Community and social media platform LocalCircles conducted the survey to understand how consumers have been doing their buying of late and what are the reasons for it.
As per the survey, 21% said they are buying from e-commerce sites, 19% said they are getting home delivery done from retail and local stores, while only 1% said they are buying from the mall. 11% said they are buying from department stores and 47% said they are still buying from local markets.
This would mean that 40% consumers are now getting majority of their essential and non-essential supplies home delivered via e-commerce or local/retail stores.
When asked what are the top issues they have experienced when purchasing essential and non-essential supplies via e-commerce and home deliveries, 20% consumers said price, 10% said product quality, 13% said exchange, returns and refund, 8% said payment Issues (cash, digital, etc), while 32% said long delivery times. 10% also said there were other issues.
This makes it evident that since lockdown, the top issues faced by consumers with e-commerce and home delivery services include long delivery times, higher prices followed by exchange, returns and refunds.
The rise in demand has definitely led to longer delivery times for many platforms and vanishing of many of the so called ‘big discounts’ which the e-commerce site claimed to provide, LocalCircles says.

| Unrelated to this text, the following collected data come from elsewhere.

(** A prefix can be split off. *)
Lemma prefix_split c s :
  String.prefix c s = true -> s = c +:+ str_drop (String.length c) s.
Proof.
  revert s. induction c as [|a c IH]; intros s Hp; [done |].
  destruct s as [|b s]; [done |]. simpl in Hp |- *.
  destruct (ascii_dec a b) as [->|]; [| done].
  rewrite append_cons. f_equal. by apply IH.
Qed.

Lemma prefix_empty s : String.prefix "" s = true.
Proof. by destruct s. Qed.

Lemma indexOf_from_nil i needle :
  indexOf_from i "" needle = if String.prefix needle "" then i else -1.
Proof. reflexivity. Qed.

Lemma indexOf_from_cons i a hay needle :
  indexOf_from i (String a hay) needle =
  if String.prefix needle (String a hay) then i
  else indexOf_from (i + 1) hay needle.
Proof. reflexivity. Qed.

(** [indexOf] answers [-1] or a position not before the start of the
    search. *)
Lemma indexOf_from_range i hay needle :
  indexOf_from i hay needle = -1 \/
  i <= indexOf_from i hay needle <= i + strlen hay.
Proof.
  revert i. induction hay as [|a hay IH]; intros i.
  - rewrite indexOf_from_nil.
    destruct (String.prefix needle ""); [right | by left].
    unfold strlen. simpl. lia.
  - rewrite indexOf_from_cons.
    destruct (String.prefix needle (String a hay)).
    + right. unfold strlen. simpl. lia.
    + destruct (IH (i + 1)) as [->|?]; [by left | right].
      unfold strlen in *. simpl String.length. lia.
Qed.

(** At the position [indexOf] answers, the needle occurs. *)
Lemma indexOf_from_found i hay needle k :
  0 <= i -> indexOf_from i hay needle = i + Z.of_nat k ->
  hay = str_take k hay +:+ needle
          +:+ str_drop (k + String.length needle) hay.
Proof.
  revert i k. induction hay as [|a hay IH]; intros i k Hi.
  - rewrite indexOf_from_nil.
    destruct (String.prefix needle "") eqn:Hp; [| lia].
    intros ?. assert (k = 0%nat) as -> by lia.
    by destruct needle.
  - rewrite indexOf_from_cons.
    destruct (String.prefix needle (String a hay)) eqn:Hp.
    + intros ?. assert (k = 0%nat) as -> by lia. simpl.
      by apply prefix_split in Hp.
    + intros Hk. destruct k as [|k].
      { destruct (indexOf_from_range (i + 1) hay needle); lia. }
      simpl. rewrite append_cons. f_equal. apply (IH (i + 1)); lia.
Qed.

Lemma indexOf_range hay needle :
  indexOf hay needle = -1 \/ 0 <= indexOf hay needle <= strlen hay.
Proof. apply (indexOf_from_range 0). Qed.

Lemma indexOf_found hay needle :
  0 <= indexOf hay needle ->
  hay = str_take (Z.to_nat (indexOf hay needle)) hay +:+ needle
          +:+ str_drop (Z.to_nat (indexOf hay needle) + String.length needle)
                hay.
Proof.
  intros Hk. apply (indexOf_from_found 0); [done |].
  fold (indexOf hay needle). lia.
Qed.

(** An empty needle is found at once. *)
Lemma indexOf_empty hay : indexOf hay "" = 0.
Proof. unfold indexOf. destruct hay; simpl; done. Qed.

(** [slice] between two positions of the string, in order. *)
Lemma slice_inside s i j :
  0 <= i <= j -> j <= strlen s ->
  slice s i j = str_take (Z.to_nat (j - i)) (str_drop (Z.to_nat i) s).
Proof.
  intros Hi Hj. unfold slice, relative_index.
  destruct (Z.ltb_spec i 0), (Z.ltb_spec j 0); try lia.
  repeat f_equal; lia.
Qed.

Lemma slice_from_inside s i :
  0 <= i <= strlen s -> slice_from s i = str_drop (Z.to_nat i) s.
Proof.
  intros Hi. unfold slice_from. rewrite slice_inside by lia.
  apply str_take_all. rewrite length_str_drop. unfold strlen in *. lia.
Qed.

End StringFacts.

(** ** The composed node of [updateMap] *)
Section Rendering.
Context `{Externals}.

Lemma toString_prepend chunk n :
  SourceNode.toString (SourceNode.prepend chunk n)
  = chunk +:+ SourceNode.toString n.
Proof. reflexivity. Qed.

Lemma toString_chunks l1 l2 :
  foldr String.append "" (l1 ++ l2)
  = foldr String.append "" l1 +:+ foldr String.append "" l2.
Proof.
  induction l1 as [|c l1 IH]; simpl; [done |].
  by rewrite IH, append_assoc.
Qed.

Lemma toString_add chunk n :
  SourceNode.toString (SourceNode.add chunk n)
  = SourceNode.toString n +:+ chunk.
Proof.
  unfold SourceNode.toString, SourceNode.add. simpl.
  rewrite toString_chunks. simpl. by rewrite append_empty_r.
Qed.

(** A chunk that is prepended only when it is truthy is prepended in the
    text either way: a falsy chunk is empty. *)
Lemma toString_prepend_truthy prefix n :
  SourceNode.toString
    (if truthy_string prefix then SourceNode.prepend prefix n else n)
  = prefix +:+ SourceNode.toString n.
Proof.
  destruct (truthy_string prefix) eqn:Hs; [apply toString_prepend |].
  by apply truthy_string_false in Hs as ->.
Qed.

Lemma toString_add_truthy suffix n :
  SourceNode.toString
    (if truthy_string suffix then SourceNode.add suffix n else n)
  = SourceNode.toString n +:+ suffix.
Proof.
  destruct (truthy_string suffix) eqn:Hs; [apply toString_add |].
  apply truthy_string_false in Hs as ->. by rewrite append_empty_r.
Qed.

Lemma toString_set_isIdentity b n :
  SourceNode.toString (SourceNode.set_isIdentity b n) = SourceNode.toString n.
Proof. reflexivity. Qed.

Lemma toString_set_source p n :
  SourceNode.toString (SourceNode.set_source p n) = SourceNode.toString n.
Proof. reflexivity. Qed.

Lemma toString_setSourceContent p c n :
  SourceNode.toString (SourceNode.setSourceContent p c n)
  = SourceNode.toString n.
Proof. reflexivity. Qed.

Lemma toString_identityNode code p :
  SourceNode.toString (identityNode code p) = code.
Proof. apply append_empty_r. Qed.

Lemma toString_fromStringWithSourceMap code map :
  SourceNode.toString (SourceNode.fromStringWithSourceMap code map) = code.
Proof. apply append_empty_r. Qed.

(** With a wrapper that returned the string [w], the composed node renders
    the slice of [w] before the position [indexOf] found, the content, and
    the slice of [w] from [compiled.length] past that position. *)
Lemma updateMap_plain_rendered p compiled w sourceMap job :
  updateMap p compiled (WString w) sourceMap = Normal job ->
  SourceNode.toString (job_node job)
  = slice w 0 (indexOf w compiled)
    +:+ (if 0 <? indexOf w compiled then compiled else w)
    +:+ slice_from w (indexOf w compiled + strlen compiled).
Proof.
  unfold updateMap. cbv beta iota zeta.
  set (content := if 0 <? indexOf w compiled then compiled else w).
  set (built := if truthy_map sourceMap then _ else _).
  assert (forall n sm, built = Normal (n, sm) ->
            SourceNode.toString n = content) as Hbuilt.
  { intros n sm. subst built.
    destruct (truthy_map sourceMap);
      [| intros [= <- <-]; apply toString_identityNode].
    destruct sourceMap as [[json|m]|].
    - destruct (JSON_parse _); [| done]. intros [= <- <-].
      apply toString_fromStringWithSourceMap.
    - intros [= <- <-]. apply toString_fromStringWithSourceMap.
    - intros [= <- <-]. apply toString_identityNode. }
  destruct built as [[n sm]|e]; [| done].
  intros [= <-]. cbn [job_node].
  rewrite toString_setSourceContent, toString_set_source.
  rewrite toString_add_truthy, toString_prepend_truthy.
  rewrite toString_set_isIdentity, (Hbuilt n sm eq_refl).
  by rewrite append_assoc.
Qed.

Most major grocery platforms for instance have reduced the discounts offered on even their in-house brands from 25-35% range to 0-15% range, LocalCircles claims. Hence the consumer is clearly paying for the convenience.
Also, exchange and returns, according to consumers, have become difficult due to restrictions placed due to containment zone rules, colony and society rules where one has to go to the gate even if they are trying to get something of nominal value replaced.
Recently, a popular e-commerce platform added 2.5 lakh new customers on the first day of its annual sale proving that people want to avoid going to markets at any cost, LocalCircles says. Similarly, many brick and mortar stores are now taking orders over phone and WhatsApp and delivering within a few hours. 40% consumers are using both these options quite effectively not just in metros but also tier 2 and tier 3 cities of India. If this continues for a few more months, it is likely to become a habit for many consumers where most supplies come home, and they don’t go out to get the supplies. As that happens, malls and traditional retailers that rely for sales primarily on store visits will have to change their models and value proposition to cater to this new model, LocalCircles adds.
The survey received over 25,000 responses from 231 districts of India. 61% respondents were men while 39% respondents were women. 57% respondents were from tier 1, 31% from tier 2, and 12% respondents were from tier 3, 4 and rural districts.